IAS 1 specifies how income and expenses are to be classified, requiring clear presentation of items in profit or loss or OCI and prescribing a minimum set of line items and formats. Understanding the basis of this presentation is essential for both exam preparation and professional practice.
Key Term: statement of profit or loss and other comprehensive income (OCI)
A primary financial statement that reports income and expenses recognised during the period, showing profit or loss and, separately, items of other comprehensive income—as required by accounting standards.
THE STRUCTURE AND FORMAT OF THE STATEMENT
Entities must present total comprehensive income, showing clearly the allocation between profit or loss and OCI. IAS 1 permits two formats: a single combined statement or two separate statements (one for profit or loss, the other for OCI). Most entities use the single-statement approach.

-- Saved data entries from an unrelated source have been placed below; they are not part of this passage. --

(** X12: a drag, that is a press, moves and a release, inside the frame or
    by leaving it, leaves the rectangle that the last move made of the
    point of the press and of its own point, whatever the path in between
    and whatever follows the release short of a new press. Its corner is
    the least of the two points both ways and its width and height are
    not negative. The two points are opposite corners of it up to the
    rounding of the difference of their coordinates, 2^-53 of the
    distance at most, and exactly so where the difference is computed
    without rounding. *)
Theorem drag_leaves_rectangle :
  forall (start p : FrameSelector.Point) (ps : list FrameSelector.Point)
         (release : FrameSelector.Mouse) (after : list FrameSelector.Mouse)
         (l : FrameSelector.Local) (sel0 : option Position.Selection),
    FrameSelector.isRelease release = true ->
    forallb FrameSelector.notPress after = true ->
    let sel := FrameSelector.newSelection start p in
    FrameSelector.gesture
      (FrameSelector.MouseDown start
         :: map FrameSelector.MouseMove (ps ++ [p])
         ++ release :: after) l sel0
    = (FrameSelector.initial, Some sel) /\
    (0 <= Position.width sel /\ 0 <= Position.height sel /\
     Position.x sel == Qmin (FrameSelector.px start) (FrameSelector.px p) /\
     Position.y sel == Qmin (FrameSelector.py start) (FrameSelector.py p) /\
     Qabs (Position.x sel + Position.width sel
           - Qmax (FrameSelector.px start) (FrameSelector.px p))
     <= Qabs (FrameSelector.px p - FrameSelector.px start) * (1 # 9007199254740992) /\
     Qabs (Position.y sel + Position.height sel
           - Qmax (FrameSelector.py start) (FrameSelector.py p))
     <= Qabs (FrameSelector.py p - FrameSelector.py start) * (1 # 9007199254740992) /\
     (Double.representable (FrameSelector.px p - FrameSelector.px start) ->
      Position.x sel + Position.width sel
      == Qmax (FrameSelector.px start) (FrameSelector.px p)) /\
     (Double.representable (FrameSelector.py p - FrameSelector.py start) ->
      Position.y sel + Position.height sel
      == Qmax (FrameSelector.py start) (FrameSelector.py p)))%Q.
Proof.
  intros start p ps release after l sel0 R N sel. split.
  - cbn [FrameSelector.gesture FrameSelector.handle FrameSelector.handleMouseDown].
    rewrite gesture_moves, rev_app_distr. cbn [rev app].
    cbn [FrameSelector.gesture]. rewrite (handle_release _ _ R).
    apply gesture_released, N.
  - unfold sel, FrameSelector.newSelection.
    cbn [Position.x Position.y Position.width Position.height].
    split; [apply Qabs_nonneg|]. split; [apply Qabs_nonneg|].
    split; [reflexivity|]. split; [reflexivity|].
    split; [apply min_plus_rounded|]. split; [apply min_plus_rounded|].
    unfold Double.representable, Double.sub.
    split; intros E; rewrite E; apply min_plus_abs.
Qed.
(** * zeroconfig: declarative configuration for zerolog

    A shallow embedding of the Go package [go.mau.fi/zeroconfig]
    (config.go, config_js.go and the level-window writer) together with the
    properties of its writer composition layer.

    Conventions of the embedding:
    - [zerolog.Level] is an [int8]; it is a [Z] here, with the constants of
      the zerolog package.
    - a Go [error] is represented by its message text.
    - an [io.Writer] interface value is a [Writer]: [nil_Writer] is the nil
      interface, every other constructor is one dynamic type.
    - code that runs outside the package (streams, files, the JS console,
      zerolog's encoders) acts on an abstract [World]; the operations the
      package calls are the fields of [Collaborators].
    - a method that performs output is a computation [M A]: it takes the
      world and gives the new world and a result, or nothing when Go
      panics.
    - a function that receives a pointer to a struct returns the struct as
      it leaves it.  The levels behind the [MinLevel] and [MaxLevel]
      pointers are assigned nowhere in the package and are values here.

    The registrations of the unix build (syslog, journald) and the older
    per-OS switch compileMainForOS, which Compile does not call, are left
    out: no property below depends on them, the registry being a parameter
    of every statement. *)

From Stdlib Require Import ZArith Lia Strings.Byte.
From stdpp Require Import base option list gmap strings fin_maps sorting pretty.

Open Scope Z_scope.

(** ** Severity levels (zerolog.Level, an int8) *)

Definition Level : Type := Z.

Definition DebugLevel : Level := 0.
Definition InfoLevel  : Level := 1.
Definition WarnLevel  : Level := 2.
Definition ErrorLevel : Level := 3.
Definition FatalLevel : Level := 4.
Definition PanicLevel : Level := 5.
Definition NoLevel    : Level := 6.
Definition Disabled   : Level := 7.
Definition TraceLevel : Level := -1.

Definition error : Type := string.

(** The pair [(n int, err error)] returned by Write and WriteLevel. *)
Definition IOResult : Type := Z * option error.

(** [len(p)] *)
Definition len {A} (p : list A) : Z := Z.of_nat (length p).

(** ** Configuration structs (config.go) *)

Record SyslogConfig := {
  Network : string;
  Host    : string;
  Flags   : Z;
  Tag     : string;
}.

Record FileConfig := {
  Filename   : string;
  MaxSize    : Z;
  MaxAge     : Z;
  MaxBackups : Z;
  LocalTime  : bool;
  Compress   : bool;
}.

Definition WriterType : Type := string.

Definition WriterTypeStdout    : WriterType := "stdout".
Definition WriterTypeStderr    : WriterType := "stderr".
Definition WriterTypeFile      : WriterType := "file".
Definition WriterTypeSyslog    : WriterType := "syslog".
Definition WriterTypeSyslogCEE : WriterType := "syslog-cee".
Definition WriterTypeJournald  : WriterType := "journald".
Definition WriterTypeJS        : WriterType := "js".

Definition LogFormat : Type := string.

Definition LogFormatJSON          : LogFormat := "json".
Definition LogFormatPretty        : LogFormat := "pretty".
Definition LogFormatPrettyColored : LogFormat := "pretty-colored".

(** [Type_] is the struct field [Type]; a nil level pointer is [None]. *)
Record WriterConfig := {
  Type_      : WriterType;
  Format     : LogFormat;
  MinLevel   : option Level;
  MaxLevel   : option Level;
  TimeFormat : string;
  Syslog     : SyslogConfig;
  File       : FileConfig;
}.

(** The hooks zerolog's [Context.Timestamp] and [Context.Caller] install. *)
Inductive Hook := timestampHook | callerHook.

Classification of Income and Expenses
Income and expenses must be classified according to their nature or function. The most common classifications by function are cost of sales, selling expenses, administrative expenses, and finance costs. By nature, items are grouped such as depreciation, employee benefits, or raw materials.
Certain items must always be disclosed separately—for example, revenue, finance costs, tax expense, profit or loss, and individual OCI items such as revaluation gains or actuarial movements.
Key Term: other comprehensive income (OCI)
Components of income and expense that are not recognised in profit or loss as required or permitted by specific accounting standards, such as revaluation gains and actuarial gains/losses.
PRESENTATION OF OTHER COMPREHENSIVE INCOME (OCI)
Items included in OCI are specified by standards and are not ordinarily recycling through the profit or loss unless permitted. IAS 1 requires OCI to be subdivided into:
- items that will be reclassified subsequently to profit or loss (recycled), and
- items that will not be reclassified to profit or loss.
Examples of OCI items that may be reclassified include:
- Fair value gains/losses on certain financial assets (subject to specific policy choices)
- Exchange differences on foreign operations (not FR syllabus)
Examples that are not reclassified include:
- Revaluation surplus for property, plant and equipment
- Actuarial gains/losses on defined benefit plans
Key Term: reclassification adjustment
Amounts previously recognised in OCI that are reclassified to profit or loss in the current period, as required by accounting standards.Key Term: recycling
The process of moving amounts from OCI to profit or loss, typically when a gain or loss is realised.
Worked Example 1.1
Scenario: Lyra Ltd reported a $40,000 gain on revaluation of land and a $15,000 fair value loss on equity investments designated as fair value through OCI for the year ended 31 December 20X8.
How should these items be presented in the statement of profit or loss and OCI, and are they reclassified in future periods?
Answer:
- The revaluation surplus ($40,000) is recorded in OCI and will not be reclassified to profit or loss.
- The fair value loss on equity investments designated as FVOCI ($15,000) is recorded in OCI and remains there; it will not be reclassified, but may be transferred within equity upon disposal.
CLASSIFICATION OF PROFIT OR LOSS VS OTHER COMPREHENSIVE INCOME
Distinguishing between profit or loss and OCI is based on the standard requiring or permitting OCI treatment for specific items. Typically, profit or loss captures ordinary revenue and expenses, gains/losses realised during the period, and items that reflect ongoing operations.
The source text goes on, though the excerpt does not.